Review of SOAPdenovo2: an empirically improved memory-efficient short-read <i>de novo</i> assembler

Content of review 1, reviewed on August 15, 2012

This paper introduces an update to the SOAPdenovo program, describes its major improvements and shows improved results on two datasets. We reviewed this paper with a group of four people from the same research group.

Major Compulsory Revisions

We have the following major issues with this paper:

The explanation on the improvements in SOAPdenovo2 lack sufficient detail to be able to fully understand them. Papers of this kind usually explain approaches and algorithms used in much more detail.

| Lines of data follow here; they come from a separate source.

(** X4.  A built-in chain is hooked to a custom chain only when that
    chain is complete: every command that works on [PROXY_INIT_REDIRECT]
    stands before the jump from PREROUTING, which ends the inbound
    transaction, and every command that works on [PROXY_INIT_OUTPUT]
    stands before the jump from OUTPUT, which is the last command. *)
Theorem hook_installed_after_its_chain (cfg : FirewallConfiguration) :
  let inbound := List.length (inboundTransaction cfg) in
  let all := List.length (composedCommands cfg) in
  nth_error (composedCommands cfg) (inbound - 1) = Some preroutingJumpRule
  /\ nth_error (composedCommands cfg) (all - 1) = Some outputJumpRule
  /\ (forall i c,
        nth_error (composedCommands cfg) i = Some c ->
        chainOf c = redirectChainName -> (i < inbound - 1)%nat)
  /\ (forall i c,
        nth_error (composedCommands cfg) i = Some c ->
        chainOf c = outputChainName -> (i < all - 1)%nat).
Proof.
  intros inbound all.
  assert (Ein : exists front, inboundTransaction cfg = front ++ [preroutingJumpRule]).
  { rewrite inboundTransaction_eq.
    exists (createRedirectChain ::
            map (portExemptionRule redirectChainName) (InboundPortsToIgnore cfg) ++
            inboundRedirectRules cfg).
    cbn [app]. now rewrite <- app_assoc. }
  assert (Eout : exists front, outboundTransaction cfg = front ++ [outputJumpRule]).
  { rewrite outboundTransaction_eq.
    exists (createOutputChain ::
            (identityRules cfg ++
             loopbackExemptionRule ::
             map (portExemptionRule outputChainName) (OutboundPortsToIgnore cfg)) ++
            [catchAllRedirectRule cfg]).
    cbn [app]. now rewrite <- !app_assoc. }
  destruct Ein as (fin & Ein), Eout as (fout & Eout).
  assert (Hin : inbound = S (List.length fin)).
  { unfold inbound. rewrite Ein, length_app. cbn. lia. }
  assert (Hall : all = S (inbound + List.length fout)).
  { unfold all. rewrite composedCommands_eq, length_app. fold inbound.
    rewrite Eout, length_app. cbn. lia. }
  assert (Hpre : chainOf preroutingJumpRule <> redirectChainName)
    by (read_more; discriminate).
  assert (Hojump : chainOf outputJumpRule <> outputChainName)
    by (read_more; discriminate).
  assert (Hside : forall c, onInboundSide c = true -> chainOf c <> outputChainName).
  { intros c Hc E. unfold onInboundSide in Hc. rewrite E in Hc. discriminate. }
  assert (Hside' : forall c, onInboundSide c = false -> chainOf c <> redirectChainName).
  { intros c Hc E. unfold onInboundSide in Hc. rewrite E in Hc. discriminate. }
  rewrite composedCommands_eq. repeat split.
  - rewrite nth_error_app1 by lia. rewrite Ein, nth_error_app2 by lia.
    replace (inbound - 1 - List.length fin)%nat with 0%nat by lia. reflexivity.
  - rewrite nth_error_app2 by (fold inbound; lia). fold inbound.
    rewrite Eout, nth_error_app2 by lia.
    replace (all - 1 - inbound - List.length fout)%nat with 0%nat by lia. reflexivity.
  - intros i c Hi Hc.
    destruct (Nat.lt_ge_cases i (inbound - 1)) as [|Hge]; [assumption|exfalso].
    destruct (Nat.lt_ge_cases i inbound) as [Hlt|Hge'].
    + rewrite nth_error_app1 in Hi by assumption.
      rewrite Ein, nth_error_app2 in Hi by lia.
      replace (i - List.length fin)%nat with 0%nat in Hi by lia.
      injection Hi as <-. contradiction.
    + rewrite nth_error_app2 in Hi by assumption.
      apply nth_error_In, outboundTransaction_side, Hside' in Hi. contradiction.
  - intros i c Hi Hc.
    assert (Hlen : (i < List.length (inboundTransaction cfg ++ outboundTransaction cfg))%nat)
      by (apply nth_error_Some; rewrite Hi; discriminate).
    rewrite length_app in Hlen. fold inbound in Hlen.
    destruct (Nat.lt_ge_cases i (all - 1)) as [|Hge]; [assumption|exfalso].
    rewrite nth_error_app2 in Hi by lia. fold inbound in Hi.
    rewrite Eout, nth_error_app2 in Hi by lia.
    rewrite Eout, length_app in Hlen. cbn [List.length] in Hlen.
    replace (i - inbound - List.length fout)%nat with 0%nat in Hi by lia.
    injection Hi as <-. contradiction.
Qed.
(** [@interest_rate.setter]: the outcome of the assignment and the state
    of the object after it. *)
Definition interest_rate_setter (self : t) (value : Q) : result unit * t :=
  if Qltb value 0 then
    (Raise (ValueError "Interest rate cannot be negative."), self)
  else
    (Return (),
     {| _account_number := _account_number self;
        _account_holder_id := _account_holder_id self;
        _balance := _balance self;
        _interest_rate := value |}).

Definition deposit (self : t) (amount : Q) : bool * t :=
  if Qle_bool amount 0 then (false, self)
  else
    (true,
     {| _account_number := _account_number self;
        _account_holder_id := _account_holder_id self;
        _balance := (_balance self + amount)%Q;
        _interest_rate := _interest_rate self |}).

Definition withdraw (self : t) (amount : Q) : bool * t :=
  if Qle_bool amount 0 || Qltb (_balance self) amount then (false, self)
  else
    (true,
     {| _account_number := _account_number self;
        _account_holder_id := _account_holder_id self;
        _balance := (_balance self - amount)%Q;
        _interest_rate := _interest_rate self |}).

Definition apply_interest (self : t) : t :=
  {| _account_number := _account_number self;
     _account_holder_id := _account_holder_id self;
     _balance := (_balance self + _balance self * _interest_rate self)%Q;
     _interest_rate := _interest_rate self |}.

Definition to_dict (self : t) : gmap string json :=
  <["type" := JStr "savings"]>
    (<["interest_rate" := JNum (_interest_rate self)]>
      (super_to_dict (_account_number self) (_account_holder_id self)
         (_balance self))).

End SavingsAccount.

(** ** [class CheckingAccount(Account)] *)

Module CheckingAccount.

Record t : Type := mk {
  _account_number : string;
  _account_holder_id : string;
  _balance : Q;
  _overdraft_limit : Q
}.

Definition __init__ (account_number account_holder_id : string)
    (initial_balance overdraft_limit : Q) : t :=
  {| _account_number := account_number;
     _account_holder_id := account_holder_id;
     _balance := initial_balance;
     _overdraft_limit :=
       if Qle_bool 0 overdraft_limit then overdraft_limit else 0%Q |}.

Definition overdraft_limit_setter (self : t) (value : Q) : result unit * t :=
  if Qltb value 0 then
    (Raise (ValueError "Overdraft limit cannot be negative."), self)
  else
    (Return (),
     {| _account_number := _account_number self;
        _account_holder_id := _account_holder_id self;
        _balance := _balance self;
        _overdraft_limit := value |}).

Definition deposit (self : t) (amount : Q) : bool * t :=
  if Qle_bool amount 0 then (false, self)
  else
    (true,
     {| _account_number := _account_number self;
        _account_holder_id := _account_holder_id self;
        _balance := (_balance self + amount)%Q;
        _overdraft_limit := _overdraft_limit self |}).

Definition withdraw (self : t) (amount : Q) : bool * t :=
  if Qle_bool amount 0 then (false, self)
  else if Qltb (_balance self - amount) (- _overdraft_limit self) then
    (false, self)
  else
    (true,
     {| _account_number := _account_number self;
        _account_holder_id := _account_holder_id self;
        _balance := (_balance self - amount)%Q;
        _overdraft_limit := _overdraft_limit self |}).

Definition to_dict (self : t) : gmap string json :=
  <["type" := JStr "checking"]>
    (<["overdraft_limit" := JNum (_overdraft_limit self)]>
      (super_to_dict (_account_number self) (_account_holder_id self)
         (_balance self))).

End CheckingAccount.

(** ** An [Account] object: one of the two concrete classes *)

Inductive Account : Type :=
| Savings (s : SavingsAccount.t)
| Checking (c : CheckingAccount.t).

Module Account.

Definition account_number (self : Account) : string :=
  match self with
  | Savings s => SavingsAccount._account_number s
  | Checking c => CheckingAccount._account_number c
  end.

Definition account_holder_id (self : Account) : string :=
  match self with
  | Savings s => SavingsAccount._account_holder_id s
  | Checking c => CheckingAccount._account_holder_id c
  end.

Definition balance (self : Account) : Q :=
  match self with
  | Savings s => SavingsAccount._balance s
  | Checking c => CheckingAccount._balance c
  end.

(** [isinstance(self, SavingsAccount)] *)
Definition is_savings (self : Account) : bool :=
  match self with Savings _ => true | Checking _ => false end.

Definition deposit (self : Account) (amount : Q) : bool * Account :=
  match self with
  | Savings s => prod_map id Savings (SavingsAccount.deposit s amount)
  | Checking c => prod_map id Checking (CheckingAccount.deposit c amount)
  end.

Definition withdraw (self : Account) (amount : Q) : bool * Account :=
  match self with
  | Savings s => prod_map id Savings (SavingsAccount.withdraw s amount)
  | Checking c => prod_map id Checking (CheckingAccount.withdraw c amount)
  end.

Definition to_dict (self : Account) : gmap string json :=
  match self with
  | Savings s => SavingsAccount.to_dict s
  | Checking c => CheckingAccount.to_dict c
  end.

End Account.

(** ** [class Customer] *)

Module Customer.

Record t : Type := mk {
  _customer_id : string;
  _name : string;
  _address : string;
  _account_numbers : list string
}.

Definition __init__ (customer_id name address : string) : t :=
  {| _customer_id := customer_id;
     _name := name;
     _address := address;
     _account_numbers := [] |}.

Definition customer_id (self : t) : string := _customer_id self.

(** The property returns a copy of the list. *)
Definition account_numbers (self : t) : list string := _account_numbers self.

Definition set_account_numbers (self : t) (l : list string) : t :=
  {| _customer_id := _customer_id self;
     _name := _name self;
     _address := _address self;
     _account_numbers := l |}.

Definition add_account_number (self : t) (account_number : string) : t :=
  if bool_decide (account_number ∈ _account_numbers self) then self
  else set_account_numbers self (_account_numbers self ++ [account_number]).

(** [list.remove]: the first occurrence is taken out.  (Python raises
    [ValueError] when there is none; the only call is guarded by [in].) *)
Fixpoint list_remove (x : string) (l : list string) : list string :=
  match l with
  | [] => []
  | y :: l' => if bool_decide (y = x) then l' else y :: list_remove x l'
  end.

Definition remove_account_number (self : t) (account_number : string) : t :=
  if bool_decide (account_number ∈ _account_numbers self) then
    set_account_numbers self
      (list_remove account_number (_account_numbers self))
  else self.

Definition to_dict (self : t) : gmap string json :=
  <["account_numbers" := JArr (JStr <$> _account_numbers self)]>
    (<["address" := JStr (_address self)]>
      (<["name" := JStr (_name self)]>
        (<["customer_id" := JStr (_customer_id self)]> ∅))).

End Customer.

(** ** [class Bank] *)

(** [str.lower], on strings of ASCII characters: the letters A to Z are
    mapped to a to z and every other character is kept. *)
Definition lower_ascii (c : ascii) : ascii :=
  let n := nat_of_ascii c in
  if (65 <=? n)%nat && (n <=? 90)%nat then ascii_of_nat (n + 32) else c.

Fixpoint lower (s : string) : string :=
  match s with
  | EmptyString => EmptyString
  | String c s' => String (lower_ascii c) (lower s')
  end.

Module Bank.

(** The durable record: the two files, [None] when a file is absent or
    not parsable, and the number of completed saves. *)
Record Disk : Type := mkDisk {
  customer_file : option json;
  account_file : option json;
  saves : nat
}.

Record t : Type := mk {
  _customers : gmap string Customer.t;
  _accounts : gmap string Account;
  disk : Disk
}.

Definition set_customers (self : t) (c : gmap string Customer.t) : t :=
  {| _customers := c; _accounts := _accounts self; disk := disk self |}.

Definition set_accounts (self : t) (a : gmap string Account) : t :=
  {| _customers := _customers self; _accounts := a; disk := disk self |}.

(** *** [_load_data] *)

(** The body of [for acc_num in cust_dict.get('account_numbers', [])]. *)
Fixpoint load_account_numbers (customer : Customer.t) (l : list json)
    : result Customer.t :=
  match l with
  | [] => Return customer
  | j :: l' =>
      acc_num ← as_str j;
      load_account_numbers (Customer.add_account_number customer acc_num) l'
  end.

(** The body of [for cust_id, cust_dict in customer_data.items()].  The
    value under ['account_numbers'] is a list in the model; anything else
    is refused. *)
Definition load_customer (j : json) : result Customer.t :=
  cust_dict ← as_dict TypeError j;
  customer_id ← bind (getitem cust_dict "customer_id") as_str;
  name ← bind (getitem cust_dict "name") as_str;
  address ← bind (getitem cust_dict "address") as_str;
  let customer := Customer.__init__ customer_id name address in
  match default (JArr []) (cust_dict !! "account_numbers") with
  | JArr l => load_account_numbers customer l
  | _ => Raise TypeError
  end.

Definition load_customers (customer_data : gmap string json)
    : result (gmap string Customer.t) :=
  map_fold
    (λ cust_id cust_dict (acc : result (gmap string Customer.t)),
       customers ← acc;
       customer ← load_customer cust_dict;
       Return (<[cust_id := customer]> customers))
    (Return ∅) customer_data.

(** The body of [for acc_num, acc_dict in account_data.items()]:
    [None] is [continue]. *)
Definition load_account (j : json) : result (option Account) :=
  acc_dict ← as_dict AttributeError j;
  let acc_type := acc_dict !! "type" in
  if is_str acc_type "savings" then
    account_number ← bind (getitem acc_dict "account_number") as_str;
    account_holder_id ← bind (getitem acc_dict "account_holder_id") as_str;
    balance ← bind (getitem acc_dict "balance") as_float;
    interest_rate ←
      as_float (default (JNum 0.01) (acc_dict !! "interest_rate"));
    Return (Some (Savings (SavingsAccount.__init__ account_number
                             account_holder_id balance interest_rate)))
  else if is_str acc_type "checking" then
    account_number ← bind (getitem acc_dict "account_number") as_str;
    account_holder_id ← bind (getitem acc_dict "account_holder_id") as_str;
    balance ← bind (getitem acc_dict "balance") as_float;
    overdraft_limit ←
      as_float (default (JNum 0) (acc_dict !! "overdraft_limit"));
    Return (Some (Checking (CheckingAccount.__init__ account_number
                              account_holder_id balance overdraft_limit)))
  else Return None.
(** * aix_lvol: the logical-volume module of community.general

    A shallow embedding of [plugins/modules/system/aix_lvol.py]:
    the size converter ([convert_size], [round_ppsize]), the two report
    parsers ([parse_lv], [parse_vg]) and the reconciliation in [main],
    followed by the properties of the specification.

    Conventions of the embedding.
    - A Python [str] is a [string]; the character with code [n] stands for
      the code point [n], so the texts covered are those over code points
      0..255.  Character classes are those of Python 3 on that range.
    - A Python [int] is a [Z].  The interpreter's configurable limit on the
      number of digits [int()] accepts is not part of the model.
    - A Python [float] is a binary64 number, kept as a mantissa and an
      exponent; every operation rounds to nearest, ties to even.
    - [module.exit_json] and [module.fail_json] end the process, an
      exception nobody catches ends it too: each is an [outcome]. *)

From Stdlib Require Import ZArith List String Ascii Bool Lia.
From Stdlib Require Import DecimalString DecimalPos SpecFloat.
Import ListNotations.

Local Open Scope string_scope.
Local Open Scope list_scope.
Local Open Scope Z_scope.

(** ** Python primitives the module relies on *)

Module Py.

(** The exceptions the module can let escape. *)
Inductive exn : Type :=
| IndexError
| ValueError
| UnboundLocalError
| ZeroDivisionError
| OverflowError.

(** A computation that returns or raises. *)
Inductive res (A : Type) : Type :=
| Ok (a : A)
| Raise (e : exn).
Arguments Ok {A} a.
Arguments Raise {A} e.

Definition code (c : ascii) : Z := Z.of_N (N_of_ascii c).

Definition between (lo hi : Z) (c : ascii) : bool :=
  (lo <=? code c) && (code c <=? hi).

(** [\s] of [re] on [str], which is also [str.isspace]. *)
Definition is_space (c : ascii) : bool :=
  between 9 13 c || between 28 32 c || between 133 133 c
  || between 160 160 c.

(** [\d] of [re] on [str]. *)
Definition is_digit (c : ascii) : bool := between 48 57 c.
(* ===== verification/_CoqProject ===== *)
-Q . S2P
Prelude.v
ContainerHeap.v
MinHeapSpec.v
MinHeap.v
Float64.v
TopkSpec.v
HeavyKeeper.v
HeavyKeeperCounts.v
Policy.v
Paths.v
CacheKey.v
Inotify.v
System.v
Partial.v
Watcher.v
Cache.v
Scan.v
Lease.v
Checkpoint.v
Cleanup.v
Eviction.v
CleanupDemo.v
Watching.v
RunLoop.v
Options.v
RunSafety.v
Runs.v
Metrics.v
Logging.v
Process.v
Daemon.v
Restart.v
Fallbacks.v
Launch.v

The authors should look at other papers describing new versions of existing software, such as the recent ALLPATHS_LG paper (Ribeiro et al, 2012, http://genome.cshlp.org/content/early/2012/07/24/gr.141515.112.abstract), or even the article describing the first version of SOAP (Li et al, 2009). Improvements of the text are needed so that the reader can understand what changes were implemented and exactly how that improved the program.
Even though we were given access to the underlying raw data, and obtained a pre release versions of SOAPdenovo2 from the authors, we could not replicate the results described in the paper due to a lack of detail in the section on 'Testing and Assessment': the exact commands used for the assemblies are not given.
The article is very biased towards assembly of human genomes. However, SOAPdenovo can be, and often is, used for the assembly of bacterial genomes. The authors use the Assemblathon1 data for their analyses of SOAPdenovo2. In the 'Background' section, the GAGE assembly competition is mentioned, which focusses on comparing programs for assembly of bacterial-sized genomes. However, SOAPdenovo2 was not evaluated against the GAGE data, something we feel is an omission.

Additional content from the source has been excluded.